[Stored items]
§

(** * Model Monitor notebooks: a shallow embedding of the workflow cells

    The repository scripts the SageMaker Model Monitor workflow from Jupyter
    notebooks.  Every cell is a straight-line sequence (or a loop) of calls
    to an external service, separated by fixed sleeps.  The embedding below
    keeps that shape:

    - the external service is an arbitrary state machine ([Service]): each
      call takes the current world, answers or raises, and moves the world;
    - a cell is a program in the monad [M]: it threads the world, collects
      the chronological trace of calls, sleeps and printed lines, and stops
      at the first exception (nothing in the notebooks catches one);
    - [for ... in enumerate(...)] is [for_enumerate], [while] is [while_]
      with a bound on the number of iterations (the source has none). *)

From stdpp Require Import gmap strings list pretty.

(** ** Python values the notebooks handle *)

(** Exceptions are never constructed by the notebooks themselves; they come
    from the client libraries and the Python runtime: [NameError] when a
    cell reads a global name that is not bound, [IndexError] when it asks
    for an item a list does not have. *)
Inductive exn : Type :=
  | ClientError (msg : string)
  | KeyError (key : string)
  | UnicodeDecodeError
  | NameError (name : string)
  | IndexError.

(** What an external call does: return a value or raise. *)
Inductive reply (A : Type) : Type :=
  | Returns (a : A)
  | Raises (e : exn).
Arguments Returns {A} a.
Arguments Raises {A} e.

(** [bytes], as returned by [Predictor.predict]. *)
Definition bytes : Type := list Byte.byte.

(** The argument of [predictor.predict]: a row of field values (a Python
    list) or an already serialized line (a Python [str]). *)
Inductive sample (value : Type) : Type :=
  | Row (fields : list value)
  | Text (line : string).
Arguments Row {value} fields.
Arguments Text {value} line.

(** Python's [len] on the two kinds of sample. *)
Definition len {value} (s : sample value) : nat :=
  match s with
  | Row fields => length fields
  | Text line => String.length line
  end.

(** ** Control-plane requests *)

Record production_variant : Type := ProductionVariant {
  VariantName : string;
  ModelName : string;
  InitialInstanceCount : nat;
  InstanceType : string
}.

Record data_capture_config : Type := DataCaptureConfig {
  EnableCapture : bool;
  InitialSamplingPercentage : nat;
  DestinationS3Uri : string;
  CaptureOptions : list string;
  CsvContentTypes : list string
}.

§

> [Work to be completed]
Looking at the data above, write out exactly the lines that start at the one containing "(** What an" and end at the one containing "(** The argument"; include both and nothing beyond.

> [Response for this exercise]
(** What an external call does: return a value or raise. *)
Inductive reply (A : Type) : Type :=
  | Returns (a : A)
  | Raises (e : exn).
Arguments Returns {A} a.
Arguments Raises {A} e.

(** [bytes], as returned by [Predictor.predict]. *)
Definition bytes : Type := list Byte.byte.

(** The argument of [predictor.predict]: a row of field values (a Python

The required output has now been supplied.